◆ Task statement
Starting at the top of the entries below, print each line exactly until the line with "Definition ADDR_MASK : Z" has been printed too.

(Dataset entries)
-=-=-
(* ===== verification/Paging.v ===== *)
(** * Page tables ([kernel/src/arch/x86_64/paging.rs], [kernel/src/arch/mod.rs])

    The entries of the page tables as 64-bit words with their bit fields, the
    mapping of ranges, the tables of user tasks that share the kernel's
    tables and copy them when they write, and the translation of addresses.
    The code runs in a physical memory with a frame allocator, the interface
    [PhysMem]; [PagingBitmap] instantiates it with the bitmap manager. *)
From Stdlib Require Import ZArith Lia.
From stdpp Require Import base list.
From S2P Require Import Prelude KError Bitmap.

#[local] Open Scope list_scope.
#[local] Open Scope Z_scope.

(** ** Virtual addresses *)

Definition VirtualAddress : Type := Z.

(** [offset]: the addition is checked. *)
Definition VirtualAddress_offset (self : VirtualAddress) (offset : Z) : Result VirtualAddress :=
  uadd 64 self offset.

Definition pml4_entry_index (self : VirtualAddress) : Z := Z.land (Z.shiftr self 39) 0x1ff.
Definition pml3_entry_index (self : VirtualAddress) : Z := Z.land (Z.shiftr self 30) 0x1ff.
Definition pml2_entry_index (self : VirtualAddress) : Z := Z.land (Z.shiftr self 21) 0x1ff.
Definition pml1_entry_index (self : VirtualAddress) : Z := Z.land (Z.shiftr self 12) 0x1ff.
Definition page_offset (self : VirtualAddress) : Z := Z.land self 0xfff.

(** ** Entries *)

Definition PAGE_TABLE_ENTRY_LEN : Z := 512.

Inductive ReadWrite := Read | Write.
Inductive EntryMode := Supervisor | User.
Inductive PageWriteThroughLevel := WriteBack | WriteThrough.

(** The [repr(u8)] discriminants, by which the derived order compares. *)
Definition rw_u64 (rw : ReadWrite) : Z := match rw with Read => 0 | Write => 1 end.
Definition us_u64 (us : EntryMode) : Z := match us with Supervisor => 0 | User => 1 end.
Definition pwt_u64 (pwt : PageWriteThroughLevel) : Z :=
  match pwt with WriteBack => 0 | WriteThrough => 1 end.

(** [PageTableEntry(u64)] *)
Definition PageTableEntry : Type := Z.

Definition ADDR_MASK : Z := 0x0000007ffffff000.

Definition set_p (e : PageTableEntry) (value : bool) : PageTableEntry :=
  Z.lor (Z.land e (unot 64 0x1)) (Z.b2z value).
Definition entry_p (e : PageTableEntry) : bool := negb (Z.land e 0x1 =? 0).

Definition set_rw (e : PageTableEntry) (rw : ReadWrite) : PageTableEntry :=
  Z.lor (Z.land e (unot 64 0x2)) (Z.shiftl (rw_u64 rw) 1).
Definition entry_rw (e : PageTableEntry) : ReadWrite :=
  if negb (Z.land e 0x2 =? 0) then Write else Read.

Definition set_us (e : PageTableEntry) (us : EntryMode) : PageTableEntry :=
  Z.lor (Z.land e (unot 64 0x4)) (Z.shiftl (us_u64 us) 2).
Definition entry_us (e : PageTableEntry) : EntryMode :=
  if negb (Z.land e 0x4 =? 0) then User else Supervisor.

Definition set_pwt (e : PageTableEntry) (pwt : PageWriteThroughLevel) : PageTableEntry :=
  Z.lor (Z.land e (unot 64 0x8)) (Z.shiftl (pwt_u64 pwt) 3).
Definition entry_pwt (e : PageTableEntry) : PageWriteThroughLevel :=
  if negb (Z.land e 0x8 =? 0) then WriteThrough else WriteBack.

Definition set_pcd (e : PageTableEntry) (pcd : bool) : PageTableEntry :=
  Z.lor (Z.land e (unot 64 0x10)) (Z.shiftl (Z.b2z pcd) 4).
Definition entry_pcd (e : PageTableEntry) : bool := negb (Z.land e 0x10 =? 0).

Definition accessed (e : PageTableEntry) : bool := negb (Z.land e 0x20 =? 0).
Definition dirty (e : PageTableEntry) : bool := negb (Z.land e 0x40 =? 0).
Definition page_size (e : PageTableEntry) : bool := negb (Z.land e 0x80 =? 0).
Definition exec_disable (e : PageTableEntry) : bool := negb (Z.land e (Z.shiftl 1 63) =? 0).

Definition set_addr (e : PageTableEntry) (addr : Z) : PageTableEntry :=
  Z.lor (Z.land e (unot 64 ADDR_MASK)) (Z.land addr ADDR_MASK).
Definition entry_addr (e : PageTableEntry) : Z := Z.land e ADDR_MASK.
(* ===== verification/PagingTree.v ===== *)
(** * Page tables as trees

    What the page table code may assume about the memory and the frame allocator
    ([PhysMemLaws]), the tables reached from a root table as a tree without
    sharing ([tree]), and the effect of the three changes the code makes to such
    a tree: it links a new or a copied table, changes the attributes of a link, and
    writes an entry of a lowest table. *)
From Stdlib Require Import ZArith Lia.
From stdpp Require Import base gmap sets list.
From S2P Require Import Prelude KError Bitmap Paging.

#[local] Open Scope list_scope.
#[local] Open Scope Z_scope.

(** ** The contract of the memory

    [owns m X]: the frames [X] have been handed out and not been given back.
    Physical memory lies below 512 GiB, the addresses an entry can hold. *)

Definition page_of (a : Z) : Z := a / PAGE_SIZE.
Definition is_word (v : Z) : Prop := 0 <= v < 2 ^ 64.
Definition word_at (a : Z) : Prop := a mod 8 = 0.

Class PhysMemLaws (M : Type) `{PhysMem M} := {
  owns : M -> gset Z -> Prop;
  free_set : M -> gset Z;
  owns_not_free : forall m X, owns m X -> X ## free_set m;
  load_word : forall m X a, owns m X -> is_word (load m a);
  store_ok : forall m X a v, owns m X -> word_at a -> page_of a ∈ X -> is_word v ->
    owns (store a v m) X /\ free_set (store a v m) = free_set m
    /\ load (store a v m) a = v
    /\ forall b, word_at b -> b <> a -> load (store a v m) b = load m b;
  alloc_page_ok : forall m X, owns m X ->
    match alloc_page m with
    | (Ok f, m') => exists k, ~ (k ∈ X) /\ 1 <= k < 2 ^ 27 /\ f = frame_at k 1 /\ owns m' ({[k]} ∪ X)
        /\ (k ∈ free_set m /\ free_set m' = free_set m ∖ {[k]})
        /\ forall b, word_at b -> page_of b ∈ X -> load m' b = load m b
    | (Err e, m') => m' = m /\ e = not_found /\ Z.of_nat (size (free_set m)) = 0
    | (Panic, _) => False
    end;
  zero_page_ok : forall m X k, owns m X -> k ∈ X -> exists m', zero_page (frame_at k 1) m = (Ok tt, m')
    /\ owns m' X /\ free_set m' = free_set m
    /\ forall b, word_at b -> load m' b = if page_of b =? k then 0 else load m b;
  dealloc_page_ok : forall m X k, owns m X -> k ∈ X -> exists m', dealloc_page (frame_at k 1) m = (Ok tt, m')
    /\ owns m' (X ∖ {[k]}) /\ free_set m' = {[k]} ∪ free_set m
    /\ forall b, word_at b -> page_of b ∈ X -> page_of b <> k -> load m' b = load m b
}.
Lemma map_tables_run rw us pwt pcd root rest : forall X Y U m l t (k : nat),
  owns m X -> Y ⊆ X -> Y ⊆ U -> tree m root Y -> path (l ++ rest) -> (k <= length rest)%nat ->
  walk m root l = Some t -> mine_path m root U (l ++ take k rest) -> allowed_on m root l rw us ->
  let '(r, m1) := map_tables t rest rw us pwt pcd alloc_page leak_frame m in
  exists N, descent_spec root X Y U m (l ++ rest) (Z.of_nat (length rest - k)) rw us N r m1.
Proof.
  induction rest as [|i rest IH]; intros X Y U m l t k Ho HYX HYU Ht Hp Hk Hw Hm Ha.
  { cbn. exists ∅. rewrite app_nil_r. rewrite take_nil, app_nil_r in Hm. split; [|done].
    split_and!; [by apply grown_refl|done|rewrite size_empty; lia|by rewrite (left_id_L ∅ (∪))|done]. }
  destruct (path_mid _ _ _ Hp) as (Hl & Hi & Hl2).
  assert (page_of t ∈ U) as Hu.
  { destruct (Hm l (take k (i :: rest)) eq_refl) as (t1 & Hw1 & Hu). congruence. }
  pose proof (ensure_pte_run root X Y U m l t i Ho HYX Ht Hl Hl2 Hw Hi Hu rw us pwt pcd HYU) as He.
  cbn [map_tables]. unfold sbind at 1.
  destruct (ensure_pte _ _ _ _ _ _ _ m) as [[[frame pte]|e|] m1]; [| |done].
  2: { destruct He as (-> & -> & Hav & Hnm). exists ∅. split; [done|]. apply exhausted_here; [done|done|done|].
       destruct k as [|k]; [cbn; lia|]. exfalso. apply Hnm.
       apply (Hm (l ++ [i]) (take k rest)). by rewrite <- app_assoc. }
  destruct He as (-> & Hfr & N & He).
  destruct (ensured_descended root X Y U m l i rest k rw us N m1 Hp ltac:(cbn in Hk; lia) Hm Ha He) as [Hd Hm1].
  destruct He as (G & _ & _ & _ & _ & e & Hle & _).
  pose proof (gr_kept _ _ _ _ _ _ _ G l t Hl Hw Hu) as Hw1.
  destruct (walk_link m1 root (N ∪ Y) l t i e (gr_tree _ _ _ _ _ _ _ G) Hl Hl2 Hi Hw1 Hle) as (E1 & E2 & E3 & E4).
  rewrite (sbind_run _ _ m1 tt m1); [|destruct Hfr as [->|[q ->]]; [done|apply leak_frame_run]].
  unfold sbind at 1, sget. unfold sbind at 1, slift. rewrite E1, E3. cbn [unwrap].
  destruct (map_tables (entry_addr e) _ _ _ _ _ _ _ m1) as [r m2] eqn:Hrun.
  specialize (IH (N ∪ X) (N ∪ Y) (N ∪ U) m1 (l ++ [i]) (entry_addr e) (pred k)). rewrite Hrun in IH.
  destruct IH as (N' & Hspec).
  - apply G.
  - by apply union_mono_l.
  - by apply union_mono_l.
  - apply G.
  - by rewrite <- app_assoc.
  - cbn in Hk. lia.
  - done.
  - done.
  - apply Hd.
  - exists (N' ∪ N). rewrite <- app_assoc in Hspec. cbn [app] in Hspec.
    replace (Z.of_nat (length (i :: rest) - k)) with ((if decide (k = 0%nat) then 1 else 0) + Z.of_nat (length rest - pred k))
      by (destruct (decide (k = 0%nat)); cbn in *; lia).
    destruct r as [t2|e2|]; [| |done].
    + destruct Hspec as [Hd2 Hw2]. split; [|done]. by eapply descended_trans.
    + destruct Hspec as [-> Hx]. split; [done|]. by eapply exhausted_trans.
Qed.

(** The three levels that [UserPageTable::map] spells out, as a loop. *)
Fixpoint task_tables (table : Z) (indicies : list Z) (rw : ReadWrite) (pwt : PageWriteThroughLevel) (pcd : bool) :
    SR (list MemoryFrame * M) Z :=
  match indicies with
  | [] => sret table
  | index :: rest =>
      do! ensure_task_table (entry_at table index) rw pwt pcd in
      let! s := sget in
      task_tables (entry_addr (load (snd s) (entry_at table index))) rest rw pwt pcd
  end.

Lemma user_map_page_tables pml4 i page rw pwt pcd s :
  user_map_page pml4 i page rw pwt pcd s
  = (let! pml1 := task_tables pml4 (table_path i) rw pwt pcd in
     on_mem (update_entry (entry_at pml1 (pml1_entry_index i)) (fun e => set_entry e page rw User pwt pcd))) s.
Proof.
  unfold user_map_page, table_path. cbn [task_tables]. unfold sbind, sget.
  destruct (ensure_task_table (entry_at pml4 _) rw pwt pcd s) as [[[]|e|] s1]; [|done|done].
  destruct (ensure_task_table _ rw pwt pcd s1) as [[[]|e|] s2]; [|done|done].
  by destruct (ensure_task_table _ rw pwt pcd s2) as [[[]|e|] s3].
Qed.

Lemma task_tables_run rw pwt pcd root rest : forall X Y m l t (k : nat) ks,
  owns m X -> Y ⊆ X -> tree m root Y -> path (l ++ rest) -> (k <= length rest)%nat ->
  walk m root l = Some t -> mine_path m root (own_set root ks) (l ++ take k rest) ->
  allowed_on m root l rw User ->
  let '(r, s) := task_tables t rest rw pwt pcd (frames_of ks, m) in
  exists ks' m1, s = (frames_of (ks ++ ks'), m1) /\ NoDup ks'
    /\ descent_spec root X Y (own_set root ks) m (l ++ rest) (Z.of_nat (length rest - k)) rw User
         (list_to_set ks') r m1.
Proof.
  induction rest as [|i rest IH]; intros X Y m l t k ks Ho HYX Ht Hp Hk Hw Hm Ha.
  { cbn. exists [], m. rewrite !app_nil_r. rewrite take_nil, app_nil_r in Hm. split; [done|]. split; [apply NoDup_nil_2|].
    split; [|done]. cbn [list_to_set].
    split; [by apply grown_refl|]. split_and!; [done|rewrite size_empty; lia|by rewrite (left_id_L ∅ (∪))|done]. }
  destruct (path_mid _ _ _ Hp) as (Hl & Hi & Hl2). set (U := own_set root ks) in *.
  assert (page_of t ∈ U) as Hu.
  { destruct (Hm l (take k (i :: rest)) eq_refl) as (t1 & Hw1 & Hu). congruence. }
  pose proof (ensure_task_table_run root X Y U m l t i Ho HYX Ht Hl Hl2 Hw Hi Hu ks rw pwt pcd eq_refl) as He.
  cbn [task_tables]. unfold sbind at 1.
  destruct (ensure_task_table _ _ _ _ (frames_of ks, m)) as [[[]|e|] s1]; [| |done].
  2: { destruct He as (-> & -> & Hav & Hnm). exists [], m. rewrite app_nil_r. split; [done|]. split; [apply NoDup_nil_2|].
       split; [done|]. apply exhausted_here; [done|done|done|].
       destruct k as [|k]; [cbn; lia|]. exfalso. apply Hnm.
       apply (Hm (l ++ [i]) (take k rest)). by rewrite <- app_assoc. }
  destruct He as (ks1 & m1 & -> & Hnd & He).
  destruct (ensured_descended root X Y U m l i rest k rw User _ m1 Hp ltac:(cbn in Hk; lia) Hm Ha He) as [Hd Hm1].
  destruct He as (G & _ & _ & _ & _ & e & Hle & _).
  pose proof (gr_kept _ _ _ _ _ _ _ G l t Hl Hw Hu) as Hw1.
  destruct (walk_link m1 root _ l t i e (gr_tree _ _ _ _ _ _ _ G) Hl Hl2 Hi Hw1 Hle) as (E1 & E2 & E3 & E4).
  unfold sbind at 1, sget. cbn [snd]. rewrite E1.
  destruct (task_tables (entry_addr e) rest rw pwt pcd (frames_of (ks ++ ks1), m1)) as [r s2] eqn:Hrun.
  specialize (IH (list_to_set ks1 ∪ X) (list_to_set ks1 ∪ Y) m1 (l ++ [i]) (entry_addr e) (pred k) (ks ++ ks1)).
  rewrite Hrun, own_set_app in IH. fold U in IH. destruct IH as (ks2 & m2 & -> & Hnd2 & Hspec).
  - apply G.
  - by apply union_mono_l.
  - apply G.
  - by rewrite <- app_assoc.
  - cbn in Hk. lia.
  - done.
  - done.
  - apply Hd.
  - exists (ks1 ++ ks2), m2. rewrite <- app_assoc in Hspec |- *. cbn [app] in Hspec.
    replace (Z.of_nat (length (i :: rest) - k)) with ((if decide (k = 0%nat) then 1 else 0) + Z.of_nat (length rest - pred k))
      by (destruct (decide (k = 0%nat)); cbn in *; lia).
    rewrite list_to_set_app_L, (comm_L (∪)).
    assert (forall G2, grown root (list_to_set ks1 ∪ X) G2 (list_to_set ks1 ∪ U) m1 (list_to_set ks2) m2 ->
              NoDup (ks1 ++ ks2)) as Hnd'.
    { intros G2 HG. apply NoDup_app. split_and!; [done| |done]. intros q Hq Hq2.
      apply (gr_fresh _ _ _ _ _ _ _ HG q); [by apply elem_of_list_to_set|].
      apply elem_of_union_l. by apply elem_of_list_to_set. }
    destruct r as [t2|e2|]; [| |done].
    + destruct Hspec as [Hd2 Hw2]. split_and!; [done|eapply Hnd'; apply Hd2|]. split; [|done]. by eapply descended_trans.
    + destruct Hspec as [-> Hx]. split_and!; [done|eapply Hnd'; apply Hx|]. split; [done|]. by eapply exhausted_trans.
Qed.

End Map.
Lemma memory_init_run mem_map d p w :
  mem_map_ok mem_map -> List.find (fits_bitmap (total_frames mem_map)) mem_map = Some d ->
  total_frames mem_map <= 2 ^ 27 -> bytes_ok (machine p) ->
  let end_ := total_frames mem_map * PAGE_SIZE in
  tables_needed [] (step_by_page PAGE_SIZE end_) < Z.of_nat (length (spare_frames mem_map d)) ->
  exists p1 Y, kernel_ok p1 (Y ∪ ∅) Y
    /\ (forall va, canonical va -> calc_phys_addr (machine p1) (KERNEL_PML4_PHYS p1) va
                               = if decide (PAGE_SIZE <= va < end_) then Some va else None)
    /\ cr3 p1 = KERNEL_PML4_PHYS p1
    /\ memory_init mem_map (p, w) = on_memory init_heap (p1, w).
Proof.
  intros Hok Hd Ht Hb end_ Hn. destruct (mem_init_owns mem_map d (machine p) Hok Hd Ht Hb) as (s1 & R1 & O1 & T1 & B1).
  assert (bmm_bitmap_phys_addr (bmm s1) = Some (desc_phys_start d)) as Ha.
  { destruct (mem_init_run mem_map d (machine p) Hok Hd) as (s2 & R2 & _ & Ha & _). rewrite R1 in R2. by injection R2 as <-. }
  pose proof (spare_frames_free mem_map d s1 Hok Ha T1 B1) as Hfree.
  pose proof (wf_total s1 (mo_wf _ _ O1)) as Htot.
  destruct (kernel_init_run (MkPaging s1 (KERNEL_PML4_PHYS p) (cr3 p)) ∅ PAGE_SIZE end_) as (p1 & Y & R2 & K & _ & C & _ & Hva).
  - exact O1.
  - done.
  - apply Z.mod_mul. done.
  - done.
  - unfold end_, PAGE_SIZE. lia.
  - cbn [machine]. lia.
  - exists p1, Y. split; [done|]. split; [done|]. split; [done|].
    unfold memory_init. unfold sbind at 1, on_paging at 1. erewrite on_kernel_run by exact R1. cbn [fst snd].
    unfold sbind at 1, sget. unfold sbind at 1, slift. cbn [fst machine].
    rewrite total_mem_size_run by (apply O1 || lia). rewrite T1. fold end_.
    unfold sbind at 1, on_paging. cbn [fst snd]. by rewrite R2.
Qed.

(** ** Demonstration states *)

Definition demo_kernel : PagingState := snd (kernel_init 0x1000 0x10000 (MkPaging demo_machine 0 0)).

Lemma demo_owns : machine_owns demo_machine ∅.
Proof.
  destruct (mem_init_owns demo_map (List.nth 0 demo_map (MkDesc MemReserved 0 0 0 0))
              {| bmm := BitmapMemoryManager_new; phys := fun _ => 0 |}) as (s' & Hrun & Ho & _);
    [apply demo_map_ok|done|by vm_compute|done|].
  unfold demo_machine. by rewrite Hrun.
Qed.

Lemma demo_kernel_ok : exists Y, kernel_ok demo_kernel Y Y.
Proof.
  destruct (kernel_init_run (MkPaging demo_machine 0 0) ∅ 0x1000 0x10000) as (s' & Y & R & K & _);
    [exact demo_owns|done|done|done|done|by vm_compute|].
  exists Y. unfold demo_kernel. rewrite R. by rewrite (right_id_L ∅ (∪)) in K.
Qed.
-=-=-
◆ Written response
(* ===== verification/Paging.v ===== *)
(** * Page tables ([kernel/src/arch/x86_64/paging.rs], [kernel/src/arch/mod.rs])

    The entries of the page tables as 64-bit words with their bit fields, the
    mapping of ranges, the tables of user tasks that share the kernel's
    tables and copy them when they write, and the translation of addresses.
    The code runs in a physical memory with a frame allocator, the interface
    [PhysMem]; [PagingBitmap] instantiates it with the bitmap manager. *)
From Stdlib Require Import ZArith Lia.
From stdpp Require Import base list.
From S2P Require Import Prelude KError Bitmap.

#[local] Open Scope list_scope.
#[local] Open Scope Z_scope.

(** ** Virtual addresses *)

Definition VirtualAddress : Type := Z.

(** [offset]: the addition is checked. *)
Definition VirtualAddress_offset (self : VirtualAddress) (offset : Z) : Result VirtualAddress :=
  uadd 64 self offset.

Definition pml4_entry_index (self : VirtualAddress) : Z := Z.land (Z.shiftr self 39) 0x1ff.
Definition pml3_entry_index (self : VirtualAddress) : Z := Z.land (Z.shiftr self 30) 0x1ff.
Definition pml2_entry_index (self : VirtualAddress) : Z := Z.land (Z.shiftr self 21) 0x1ff.
Definition pml1_entry_index (self : VirtualAddress) : Z := Z.land (Z.shiftr self 12) 0x1ff.
Definition page_offset (self : VirtualAddress) : Z := Z.land self 0xfff.

(** ** Entries *)

Definition PAGE_TABLE_ENTRY_LEN : Z := 512.

Inductive ReadWrite := Read | Write.
Inductive EntryMode := Supervisor | User.
Inductive PageWriteThroughLevel := WriteBack | WriteThrough.

(** The [repr(u8)] discriminants, by which the derived order compares. *)
Definition rw_u64 (rw : ReadWrite) : Z := match rw with Read => 0 | Write => 1 end.
Definition us_u64 (us : EntryMode) : Z := match us with Supervisor => 0 | User => 1 end.
Definition pwt_u64 (pwt : PageWriteThroughLevel) : Z :=
  match pwt with WriteBack => 0 | WriteThrough => 1 end.

(** [PageTableEntry(u64)] *)
Definition PageTableEntry : Type := Z.

Definition ADDR_MASK : Z := 0x0000007ffffff000.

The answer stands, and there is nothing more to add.